■ Exercise prompt ■
Below this sentence is a listing; return exactly its lines from the one with "assert (w_threads w' = w_threads w /\" to the one with "intros Hne w", both kept, and nothing more.

-- Data under study follows --

Lemma on_thread_stranded {A} (m : M fworld A) : keeps (stranded_for i ft) (on_thread i m).
Proof.
  intros w a w' [Hq Hi]. unfold on_thread. case_match eqn:Ht; [|done].
  case_match. intros [= _ <-]. split; [done|]. simpl. intros j t'.
  rewrite list_lookup_insert. case_decide as Hj; [|eauto].
  destruct Hj as [<- _]. intros [= <-] Hid. by edestruct Hi as [? _].
Qed.

Lemma mod_thr_stranded g :
  (forall t, th_id (g t) = th_id t) -> keeps (stranded_for i ft) (mod_thr i g).
Proof.
  intros Hg w a w' [Hq Hi]. unfold mod_thr, get_thr. unfold_M.
  destruct (w_threads w !! i) as [t|] eqn:Ht; [|done]. simpl. intros [= _ <-].
  split; [done|]. simpl. intros j t'.
  rewrite list_lookup_insert. case_decide as Hj; [|eauto].
  destruct Hj as [<- _]. intros [= <-]. rewrite Hg. intros Hid. by edestruct Hi as [? _].
Qed.

Lemma mod_sched_stranded g :
  (forall s, ft ∈ m_fibers s -> ft ∈ m_fibers (g s)) -> keeps (stranded_for i ft) (mod_sched g).
Proof. intros Hg w a w' [Hq Hi] [= _ <-]. split; [by apply Hg|done]. Qed.

Lemma get_thr_stranded : keeps (stranded_for i ft) (get_thr i).
Proof. intros w a w' Hw. unfold get_thr. case_match; naive_solver. Qed.
Lemma sched_stranded : keeps (stranded_for i ft) sched.
Proof. by intros w a w' Hw [= _ <-]. Qed.
Lemma read_flag_stranded o : keeps (stranded_for i ft) (read_flag o).
Proof. destruct o; by intros w a w' Hw [= _ <-]. Qed.
Lemma tickle_stranded : keeps (stranded_for i ft) tickle.
Proof. by intros w a w' Hw [= _ <-]. Qed.
Lemma emit_stranded n : keeps (stranded_for i ft) (emit i n).
Proof. by intros w a w' Hw [= _ <-]. Qed.

#[local] Hint Resolve get_thr_stranded sched_stranded read_flag_stranded tickle_stranded emit_stranded
  on_thread_stranded : lio.

Ltac stays := repeat
  (cbv zeta;
   lazymatch goal with
   | |- keeps _ (_ ≫= _) => apply keeps_bind; [|intros ?]
   | |- keeps _ (match ?x with _ => _ end) => destruct x
   | |- keeps _ (mod_sched _) => apply mod_sched_stranded; intros []; simpl; set_solver
   | |- keeps _ (mod_thr _ _) => by apply mod_thr_stranded
   | |- keeps _ (schedule_fiber _ _) => unfold schedule_fiber
   | |- keeps _ (schedule_func _ _) => unfold schedule_func
   | |- keeps _ _ => solve [auto with lio]
   end).

Lemma tickle_if_stranded b : keeps (stranded_for i ft) (tickle_if b).
Proof. unfold tickle_if. stays. Qed.
Lemma tickle_times_stranded n : keeps (stranded_for i ft) (tickle_times n).
Proof. induction n; simpl; stays. Qed.
Lemma schedule_stranded e : keeps (stranded_for i ft) (schedule e).
Proof.
  unfold schedule. apply keeps_bind; [|intros b; apply tickle_if_stranded].
  intros w a w' [Hq Hi]. unfold scheduleNonLock. unfold_M. simpl. intros H.
  assert (w_threads w' = w_threads w /\
    (m_fibers (w_sched w') = m_fibers (w_sched w) \/
     m_fibers (w_sched w') = m_fibers (w_sched w) ++ [e])) as [Ht Hq'].
  { destruct (ft_fiber e); [|destruct (ft_func e)]; injection H as _ <-; auto. }
  split; [destruct Hq' as [-> | ->]; set_solver|by rewrite Ht].
Qed.

#[local] Hint Resolve tickle_if_stranded tickle_times_stranded schedule_stranded : lio.

(** The scan leaves an entry for another thread where it is. *)
Lemma run_take_stranded : ft_thread ft <> (-1)%Z -> keeps (stranded_for i ft) (run_take i).
Proof.
  intros Hne w a w' [Hq Hi] H. unfold run_take in H.
  destruct (w_threads w !! i) as [t|] eqn:Ht; [|by apply get_thr_None in H].
  rewrite (get_thr_bind _ t) in H by done.
  apply bind_inv in H as (s & w1 & [= <- <-] & H).
  apply bind_inv in H as (w2 & w3 & [= <- <-] & H).
  apply bind_inv in H as ([[found q] tm] & w1 & [= Hscan <-] & H).
  assert (th_id t <> ft_thread ft) as Hid by (intros Hid; by edestruct Hi).
  assert (ft ∈ q) as Hin.
  { destruct (scan_removes (th_id t) (fun f => m_state <$> fibers (w_heap w) !! f) []
      (m_fibers (w_sched w)) false found q tm Hscan) as [-> | (x & l & r & Hf & Hl & -> & Hx)];
      [done|]. simpl in Hl. rewrite Hl in Hq. set_unfold. naive_solver lia. }
  assert (keeps (stranded_for i ft)
    (match found with
     | Some e => add_active 1;; mod_thr i (put_pc (PcDispatch e true))
     | None => mod_thr i (put_pc (PcDispatch ft_empty false))
     end;; tickle_if tm)) as Hk.
  { unfold add_active. stays. }
  apply bind_inv in H as ([] & w1 & [= <-] & H). eapply Hk; [|exact H]. by split.
Qed.

Lemma run_step_stranded : ft_thread ft <> (-1)%Z -> keeps (stranded_for i ft) (run_step i).
Proof.
  intros Hne. unfold run_step. apply keeps_bind; [apply get_thr_stranded|intros t].
  destruct (th_pc t); try (by apply run_take_stranded);
    unfold run_start, run_dispatch, run_no_task, run_finish, run_func, run_after_fiber,
      run_after_func, run_after_idle, add_active, add_idle; stays.
Qed.

Lemma user_step_stranded f entry cur p : keeps (stranded_for i ft) (user_step i f entry cur p).
Proof.
  destruct p; unfold user_step, user_yield, continue_with, switchTo; stays.
Qed.

Lemma thread_step_stranded : ft_thread ft <> (-1)%Z -> keeps (stranded_for i ft) (thread_step i).
Proof.
  intros Hne. unfold thread_step, fiber_step, idle_step, stopping.
  apply keeps_bind; [apply get_thr_stranded|intros t].
  destruct (cur_flow _); [by apply run_step_stranded|].
  apply keeps_bind; [apply on_thread_stranded|intros x].
  destruct (stk x) as [[entry|entry cur [p| |]|entry]|];
    try (by (apply run_step_stranded || apply user_step_stranded)); stays.
Qed.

-- Data under study concluded --

■ Problem solution ■
  assert (w_threads w' = w_threads w /\
    (m_fibers (w_sched w') = m_fibers (w_sched w) \/
     m_fibers (w_sched w') = m_fibers (w_sched w) ++ [e])) as [Ht Hq'].
  { destruct (ft_fiber e); [|destruct (ft_func e)]; injection H as _ <-; auto. }
  split; [destruct Hq' as [-> | ->]; set_solver|by rewrite Ht].
Qed.

#[local] Hint Resolve tickle_if_stranded tickle_times_stranded schedule_stranded : lio.

(** The scan leaves an entry for another thread where it is. *)
Lemma run_take_stranded : ft_thread ft <> (-1)%Z -> keeps (stranded_for i ft) (run_take i).
Proof.
  intros Hne w a w' [Hq Hi] H. unfold run_take in H.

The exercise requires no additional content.